Regarding SDAVFs, it appears likely that RMV thrombosis precedes the formation of the arteriovenous shunt in a manner similar to the development of cranial dural arteriovenous fistulas.²² An attempt at recanalizing the thrombosed intradural segment of an RMV by radiculomeningeal arteries would account for the mode of drainage of these lesions, retrograde and through a single channel. Rare instances of SDAVFs with dual intra- and extradural drainages confirm that the shunt sits near the point of passage of the RMV through the thecal sac (Case 11).²³ This hypothesis is also consistent with the histological studies of SDAVFs conducted by Takai et al., which found the feeding arteries within the two layers of the thecal wall and the arteriovenous shunt on its inner aspect.¹¹

The shunt of low-flow SEAVFs typically involves an isolated pouch of epidural plexus. The irregular appearance of this arterialized venous pouch and its partial or complete disconnection from the rest of the internal and external vertebral venous plexuses again implies a context of venous thrombosis. Low-flow SEAVFs typically become symptomatic when a connection with one or more RMVs leads to retrograde intradural drainage. The development of SVH is, here again, facilitated by a lack of functional drainage pathways.
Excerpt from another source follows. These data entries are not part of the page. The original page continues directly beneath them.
(* ===== verification/TimerManager.v ===== *)
(** The timer manager (pkg/bpmn/timer_manager.go): the timers that wait in
    memory, each with a goroutine and a context that cancels it, the polling
    loop, and the firing of a timer. *)
From S2P Require Import Prelude Monad Model Runtime.

(** A waiting timer and the identity of its context. *)
Record waitingTimer := { wt_ctx : nat; wt_timer : Timer }.

(** The goroutine of a waiting timer: it waits for its time, was cancelled, or
    has sent the timer. *)
Inductive waiter_state := Pending | Cancelled | Sent.

#[export] Instance waiter_state_eq_dec : EqDecision waiter_state.
Proof. solve_decision. Defined.

(** [tmgr_goroutines] lists the goroutines by context identity;
    [tmgr_processed] is the log of the calls of processTimerFunc. *)
Record timerManager := {
  tmgr_pollTimerDelay : Z;
  tmgr_nextPoll : Z;
  tmgr_waitingTimers : list waitingTimer;
  tmgr_goroutines : list (Timer * waiter_state);
  tmgr_processed : list Timer }.

Definition newTimerManager (pollTimerDelay : Z) : timerManager :=
  {| tmgr_pollTimerDelay := pollTimerDelay; tmgr_nextPoll := zero_time;
     tmgr_waitingTimers := []; tmgr_goroutines := []; tmgr_processed := [] |}.

Definition set_waiting (w : list waitingTimer) (g : list (Timer * waiter_state)) (tm : timerManager) :=
  {| tmgr_pollTimerDelay := tm.(tmgr_pollTimerDelay); tmgr_nextPoll := tm.(tmgr_nextPoll);
     tmgr_waitingTimers := w; tmgr_goroutines := g; tmgr_processed := tm.(tmgr_processed) |}.

Definition set_nextPoll (t : Z) (tm : timerManager) :=
  {| tmgr_pollTimerDelay := tm.(tmgr_pollTimerDelay); tmgr_nextPoll := t;
     tmgr_waitingTimers := tm.(tmgr_waitingTimers); tmgr_goroutines := tm.(tmgr_goroutines);
     tmgr_processed := tm.(tmgr_processed) |}.

Definition start (now : Z) (tm : timerManager) : timerManager :=
  set_nextPoll (now + tm.(tmgr_pollTimerDelay)) tm.

Definition has_key (key : Z) (wt : waitingTimer) : bool := (wt.(wt_timer).(tm_Key) =? key)%Z.

(** A timer that is already waiting is not added again. *)
Definition addWaitingTimer (tft : Timer) (tm : timerManager) : timerManager :=
  if existsb (has_key tft.(tm_Key)) tm.(tmgr_waitingTimers) then tm
  else set_waiting
         (tm.(tmgr_waitingTimers) ++ [{| wt_ctx := length tm.(tmgr_goroutines); wt_timer := tft |}])
         (tm.(tmgr_goroutines) ++ [(tft, Pending)]) tm.

(** Only timers due in the current polling cycle are kept in memory. *)
Definition registerTimer (timer : Timer) (tm : timerManager) : timerManager :=
  if (tm.(tmgr_nextPoll) <? timer.(tm_DueAt))%Z then tm else addWaitingTimer timer tm.

(** The cancel function of a waiting timer's context. *)
Definition cancel (g : list (Timer * waiter_state)) (wt : waitingTimer) : list (Timer * waiter_state) :=
  alter (λ x : Timer * waiter_state,
           match x.2 with Pending => (x.1, Cancelled) | _ => x end) wt.(wt_ctx) g.

(** The function given to DeleteFunc is called on every waiting timer, and
    cancels it before it compares the keys. *)
Definition removeTimer (timer : Timer) (tm : timerManager) : timerManager :=
  if existsb (has_key timer.(tm_Key)) tm.(tmgr_waitingTimers)
  then set_waiting
         (filter (λ wt, has_key timer.(tm_Key) wt = false) tm.(tmgr_waitingTimers))
         (foldl cancel tm.(tmgr_goroutines) tm.(tmgr_waitingTimers)) tm
  else tm.

(** The first waiting timer with the key is removed after it was processed. *)
Fixpoint remove_first (key : Z) (l : list waitingTimer) : list waitingTimer :=
  match l with
  | [] => []
  | wt :: l' => if has_key key wt then l' else wt :: remove_first key l'
  end.

(** The tick of the polling loop with the timers the storage returned. *)
Definition poll (now : Z) (toFireTimers : result (list Timer)) (tm : timerManager) : timerManager :=
  match toFireTimers with
  | Bad _ => tm
  | Good l => set_nextPoll (now + tm.(tmgr_pollTimerDelay)) (foldl (flip addWaitingTimer) tm l)
  end.

(** A goroutine whose timer is due sends it and the loop processes it. *)
Definition fire (now : Z) (ctx : nat) (tm : timerManager) : option timerManager :=
  match tm.(tmgr_goroutines) !! ctx with
  | Some (t, Pending) =>
      if (now <? t.(tm_DueAt))%Z then None
      else Some {| tmgr_pollTimerDelay := tm.(tmgr_pollTimerDelay);
                   tmgr_nextPoll := tm.(tmgr_nextPoll);
                   tmgr_waitingTimers := remove_first t.(tm_Key) tm.(tmgr_waitingTimers);
                   tmgr_goroutines := <[ctx := (t, Sent)]> tm.(tmgr_goroutines);
                   tmgr_processed := tm.(tmgr_processed) ++ [t] |}
  | _ => None
  end.

(** The steps of a running manager. *)
Inductive tm_step : timerManager → timerManager → Prop :=
| tm_register t tm : tm_step tm (registerTimer t tm)
| tm_remove t tm : tm_step tm (removeTimer t tm)
| tm_poll now l tm : tm_step tm (poll now l tm)
| tm_fire now ctx tm tm' : fire now ctx tm = Some tm' → tm_step tm tm'.

(** ** Invariant: one waiting entry per timer key, each with its own goroutine *)

Definition waiting_keys (tm : timerManager) : list Z :=
  (λ wt, wt.(wt_timer).(tm_Key)) <$> tm.(tmgr_waitingTimers).

Record tm_inv (tm : timerManager) : Prop := {
  tm_nodup : NoDup (waiting_keys tm);
  tm_ctx : ∀ wt, wt ∈ tm.(tmgr_waitingTimers) →
    ∃ s, tm.(tmgr_goroutines) !! wt.(wt_ctx) = Some (wt.(wt_timer), s) ∧ s ≠ Sent }.

Lemma existsb_has_key key l :
  existsb (has_key key) l = true ↔ key ∈ (λ wt, wt.(wt_timer).(tm_Key)) <$> l.
Proof.
  rewrite existsb_exists, list_elem_of_fmap. split.
  - intros (wt & Hwt%list_elem_of_In & Hk). unfold has_key in Hk. propify. eauto.
  - intros (wt & -> & Hwt). exists wt. split; [by apply list_elem_of_In|].
    unfold has_key. apply Z.eqb_refl.
Qed.

Lemma addWaitingTimer_inv t tm : tm_inv tm → tm_inv (addWaitingTimer t tm).
Proof.
  intros [Hn Hc]. unfold addWaitingTimer.
  destruct (existsb _ _) eqn:E; [done|].
  assert (Hk : tm_Key t ∉ waiting_keys tm).
  { intros Hin. apply existsb_has_key in Hin. unfold waiting_keys in *. congruence. }
  split; unfold waiting_keys; simpl.
  - rewrite fmap_app. apply NoDup_app. split_and!; [done| |by apply NoDup_singleton].
    intros k Hk1 Hk2%list_elem_of_singleton. by subst.
  - intros wt [Hwt|Hwt%list_elem_of_singleton]%elem_of_app.
    + destruct (Hc wt Hwt) as (s & Hs & ?). exists s. split; [|done].
      by apply lookup_app_l_Some.
    + subst. simpl. exists Pending. split; [|done].
      by rewrite lookup_app_r, Nat.sub_diag by lia.
Qed.

Lemma foldl_cancel_lookup l g i t s :
  g !! i = Some (t, s) → ∃ s', foldl cancel g l !! i = Some (t, s') ∧
    (s ≠ Sent → s' ≠ Sent) ∧ (s ≠ Pending → s' = s) ∧
    ((∃ wt, wt ∈ l ∧ wt.(wt_ctx) = i) → s' ≠ Pending).
Proof.
  revert g s. induction l as [|wt l IH]; intros g s H; simpl.
  { exists s. split_and!; [done..|]. by intros (wt & Hwt%not_elem_of_nil & _). }
  destruct (decide (wt.(wt_ctx) = i)) as [Heq|Hne].
  - assert (H' : cancel g wt !! i =
      Some (t, match s with Pending => Cancelled | _ => s end)).
    { unfold cancel. rewrite Heq, list_lookup_alter_eq, H. by destruct s. }
    destruct (IH _ _ H') as (s' & Hs' & P1 & P2 & P3). exists s'.
    assert (Hs : s' = match s with Pending => Cancelled | _ => s end) by (apply P2; by destruct s).
    subst s'. split_and!; [done|by destruct s..].
  - assert (H' : cancel g wt !! i = Some (t, s)).
    { unfold cancel. by rewrite list_lookup_alter_ne by done. }
    destruct (IH _ _ H') as (s' & Hs' & P1 & P2 & P3). exists s'. split_and!; [done..|].
    intros (wt' & [->|Hwt']%elem_of_cons & Hi); [done|eauto].
Qed.

Lemma removeTimer_inv t tm : tm_inv tm → tm_inv (removeTimer t tm).
Proof.
  intros [Hn Hc]. unfold removeTimer. destruct (existsb _ _) eqn:E; [|done].
  split; unfold waiting_keys; simpl.
  - eapply sublist_NoDup; [exact Hn|]. apply fmap_sublist, sublist_filter.
  - intros wt [_ Hwt]%list_elem_of_filter.
    destruct (Hc wt Hwt) as (s & Hs & Hne).
    destruct (foldl_cancel_lookup (tmgr_waitingTimers tm) _ _ _ _ Hs) as (s' & ? & ? & _).
    eauto.
Qed.

Lemma remove_first_sublist key l : remove_first key l `sublist_of` l.
Proof.
  induction l as [|wt l IH]; simpl; [done|].
  destruct (has_key key wt); [by apply sublist_cons|by apply sublist_skip].
Qed.

Lemma remove_first_gone key l wt :
  NoDup ((λ w, w.(wt_timer).(tm_Key)) <$> l) → wt ∈ remove_first key l →
  wt ∈ l ∧ wt.(wt_timer).(tm_Key) ≠ key.
Proof.
  induction l as [|w l IH]; simpl; intros Hn Hwt; [by apply not_elem_of_nil in Hwt|].
  apply NoDup_cons in Hn as [Hw Hn].
  destruct (has_key key w) eqn:E; unfold has_key in E; propify.
  - split; [by right|]. intros Hk. apply Hw. rewrite E. apply list_elem_of_fmap. by exists wt.
  - apply elem_of_cons in Hwt as [->|Hwt]; [split; [by left|done]|].
    destruct (IH Hn Hwt). split; [by right|done].
Qed.

Lemma poll_inv now l tm : tm_inv tm → tm_inv (poll now l tm).
Proof.
  intros H. unfold poll. destruct l as [l|]; [|done].
  assert (Hf : tm_inv (foldl (flip addWaitingTimer) tm l)).
  { revert tm H. induction l as [|t l IH]; intros tm H; simpl; [done|].
    by apply IH, addWaitingTimer_inv. }
  destruct Hf as [H1 H2]. by split.
Qed.

Lemma fire_inv now ctx tm tm' : tm_inv tm → fire now ctx tm = Some tm' → tm_inv tm'.
Proof.
  intros [Hn Hc] H. unfold fire in H.
  destruct (tmgr_goroutines tm !! ctx) as [[t [| |]]|] eqn:Eg; try done.
  destruct (now <? tm_DueAt t)%Z; [done|]. simplify_eq. split; unfold waiting_keys; simpl.
  - eapply sublist_NoDup; [exact Hn|]. apply fmap_sublist, remove_first_sublist.
  - intros wt Hwt. apply remove_first_gone in Hwt as [Hwt Hk]; [|done].
    destruct (Hc wt Hwt) as (s & Hs & Hne). exists s. split; [|done].
    rewrite list_lookup_insert_ne; [done|]. intros ->. rewrite Eg in Hs. by simplify_eq.
Qed.

Lemma tm_step_inv tm tm' : tm_step tm tm' → tm_inv tm → tm_inv tm'.
Proof.
  destruct 1 as [t tm|t tm|now l tm|now ctx tm tm' H]; intros Hi.
  - unfold registerTimer. destruct (_ <? _)%Z; [done|by apply addWaitingTimer_inv].
  - by apply removeTimer_inv.
  - by apply poll_inv.
  - by eapply fire_inv.
Qed.

Definition tm_reachable (delay now : Z) (tm : timerManager) : Prop :=
  rtc tm_step (start now (newTimerManager delay)) tm.

Lemma tm_reachable_inv delay now tm : tm_reachable delay now tm → tm_inv tm.
Proof.
  unfold tm_reachable. remember (start now (newTimerManager delay)) as s eqn:E. intros H.
  assert (H0 : tm_inv s).
  { subst. split; simpl; [constructor|]. intros wt Hwt. by apply not_elem_of_nil in Hwt. }
  clear E. induction H as [|x y z Hs _ IH]; [done|]. apply IH. by eapply tm_step_inv.
Qed.

(** ** Properties *)

(** In every reachable state of the timer manager the waiting timers have
    different keys: registering a timer again, or receiving it again from the
    storage on a poll, does not make it wait twice. *)
Theorem waiting_timers_unique delay now tm :
  tm_reachable delay now tm → NoDup (waiting_keys tm).
Proof. intros H. apply (tm_nodup _ (tm_reachable_inv _ _ _ H)). Qed.

(** Removing a timer that is waiting stops every other waiting timer as
    well: after the call none of the timers that still wait has a pending
    goroutine, so none of them can fire, and registering or polling one of them
    again is ignored because it is still in the list. *)
Theorem removeTimer_cancels_all delay now tm t wt :
  tm_reachable delay now tm →
  t.(tm_Key) ∈ waiting_keys tm →
  wt ∈ (removeTimer t tm).(tmgr_waitingTimers) →
  (∀ later, fire later wt.(wt_ctx) (removeTimer t tm) = None) ∧
  addWaitingTimer wt.(wt_timer) (removeTimer t tm) = removeTimer t tm.
Proof.
  intros Hr Hk Hwt. apply tm_reachable_inv in Hr as Hi. destruct Hi as [_ Hc].
  apply existsb_has_key in Hk. unfold removeTimer in *. rewrite Hk in *. simpl in *.
  pose proof Hwt as [_ Hin]%list_elem_of_filter.
  destruct (Hc wt Hin) as (s & Hs & Hne). split.
  - intros later. unfold fire. simpl.
    destruct (foldl_cancel_lookup (tmgr_waitingTimers tm) _ _ _ _ Hs) as (s' & -> & P1 & _ & P3).
    destruct s'; [|done|done]. exfalso. apply P3; [by exists wt|done].
  - unfold addWaitingTimer. simpl. 
    assert (He : existsb (has_key (tm_Key (wt_timer wt)))
      (filter (λ w, has_key (tm_Key t) w = false) (tmgr_waitingTimers tm)) = true).
    { apply existsb_has_key, list_elem_of_fmap. by exists wt. }
    by rewrite He.
Qed.

(** A timer that is due fires once: firing appends it to the processed
    timers, takes its key out of the waiting list, and its goroutine cannot
    fire again. *)
Theorem fire_once delay now tm later ctx tm' :
  tm_reachable delay now tm → fire later ctx tm = Some tm' →
  ∃ t, tm'.(tmgr_processed) = (tm.(tmgr_processed) ++ [t]) ∧ (t.(tm_DueAt) ≤ later)%Z ∧
       (t.(tm_Key) ∉ waiting_keys tm') ∧ (∀ l, fire l ctx tm' = None).
Proof.
  intros Hr H. apply tm_reachable_inv in Hr as [Hn Hc]. unfold fire in H.
  destruct (tmgr_goroutines tm !! ctx) as [[t [| |]]|] eqn:Eg; try done.
  destruct (later <? tm_DueAt t)%Z eqn:El; [done|]. simplify_eq. propify.
  exists t. simpl. split_and!; [done|done| |].
  - unfold waiting_keys. simpl. intros (wt & Hk & Hwt)%list_elem_of_fmap.
    apply remove_first_gone in Hwt as [_ Hne]; [|done]. congruence.
  - intros l. unfold fire. simpl.
    rewrite list_lookup_insert_eq by (by eapply lookup_lt_Some). done.
Qed.

Definition sample_timer (k : Z) : Timer :=
  {| tm_ElementId := "t"; tm_Key := k; tm_ElementInstanceKey := 0; tm_ProcessDefinitionKey := 0;
     tm_ProcessInstanceKey := 0; tm_TimerState := TimerStateCreated; tm_CreatedAt := 0;
     tm_DueAt := 5; tm_Duration := 5; tm_Token := zero_token |}.

Definition two_waiting : timerManager :=
  registerTimer (sample_timer 2) (registerTimer (sample_timer 1) (start 0 (newTimerManager 10))).

Lemma two_waiting_reachable : tm_reachable 10 0 two_waiting.
Proof.
  eapply rtc_l; [apply (tm_register (sample_timer 1))|].
  eapply rtc_l; [apply (tm_register (sample_timer 2))|]. apply rtc_refl.
Qed.

Lemma waiting_timers_unique_witness : NoDup [1%Z; 2%Z].
Proof. apply (waiting_timers_unique 10 0 two_waiting). apply two_waiting_reachable. Defined.

Lemma removeTimer_cancels_all_witness :
  (∀ later, fire later 1 (removeTimer (sample_timer 1) two_waiting) = None) ∧
  addWaitingTimer (sample_timer 2) (removeTimer (sample_timer 1) two_waiting) =
    removeTimer (sample_timer 1) two_waiting.
Proof.
  apply (removeTimer_cancels_all 10 0 two_waiting (sample_timer 1)
           {| wt_ctx := 1; wt_timer := sample_timer 2 |}).
  - apply two_waiting_reachable.
  - vm_compute. left.
  - vm_compute. left.
Defined.

Definition one_fired : timerManager :=
  match fire 7 0 two_waiting with Some tm => tm | None => two_waiting end.

Lemma fire_once_witness :
  ∃ t, one_fired.(tmgr_processed) = ([] ++ [t]) ∧ (t.(tm_DueAt) ≤ 7)%Z ∧
       (t.(tm_Key) ∉ waiting_keys one_fired) ∧ (∀ l, fire l 0 one_fired = None).
Proof. apply (fire_once 10 0 two_waiting 7 0); [apply two_waiting_reachable|reflexivity]. Defined.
Low-flow SEAVFs without intradural venous drainage are typically incidental observations, although back and/or radicular pain may occur. Even when an RMV connects the arterialized pouch to the intradural venous system, retrograde drainage may still be prevented by a functioning ARM (Case 9). Subsequent failure of the ARM may be facilitated by angioarchitectural features such as the lack of alternate drainage pathways towards the external vertebral venous plexus (Case 8).

A note on bridging veins

The term bridging vein is used at the cranial level to characterize vessels crossing the subdural space to connect the superficial venous network to dural sinuses.²⁴ For example, bridging veins of the medulla oblongata, which are topographically and developmentally close to spinal cord veins,²⁵ “connect the median anterior medullary vein with the sinuses around the jugular foramen.²⁶ By analogy, the term bridging vein has been introduced at the spinal level. Like RMVs, spinal bridging veins drain the perimedullary venous system into the epidural plexus but are distinguished by their point of passage through the thecal sac: RMVs cross the dura along the nerve root, laterally to the medial interpedicular line, while spinal bridging veins pierce the dura in between two spinal nerves, medially to the medial interpedicular line.²⁷

However, this difference could be semantic and indicate a variability in the course of vessels with common developmental origin:

The radiculomedullary veins […] follow a nerve root and descend to an intervertebral foramen where they pierce the wall of the dural sac close to the nerve root in about 70%, but their exit may be completely independent from the nerve root in 30%.²⁸

We adopt, in this article, the notion that spinal bridging veins are RMV variants rather than separate anatomical entities, possibly with a modification of their antireflux mechanism structure (i.e. slit versus bulge types). We therefore suggest that the concept of antireflux mechanism equally applies to RMVs and bridging veins.

Conclusions

The ARM divides RMVs into intradural and extradural segments. While the structure of the ARM is not yet fully clarified, it includes at least a tight narrowing of the RMV at its point of passage through the thecal sac, which is angiographically detectable and likely protects the intradural venous system from transient or persistent surges in venous pressure (e.g. sneezing, pregnancy). But this tight narrowing of the ARM also represents an obstacle to normal anterograde flow, potentially leading to venous stagnation and thrombosis. RMV thrombosis and the resulting loss of functional drainage pathways are likely involved in the development of SDAVFs and are known to influence the clinical expression of both SDAVFs and SEAVFs. Chronic spinal drainage impairment caused by the ARM in the absence of arteriovenous shunt, which could be viewed as a spinal form of the “idiopathic intracranial hypertension” caused by transverse sinus stenoses, is speculative but not inconceivable.

All studies used in this report are routine clinical investigations for which patients gave written informed consent.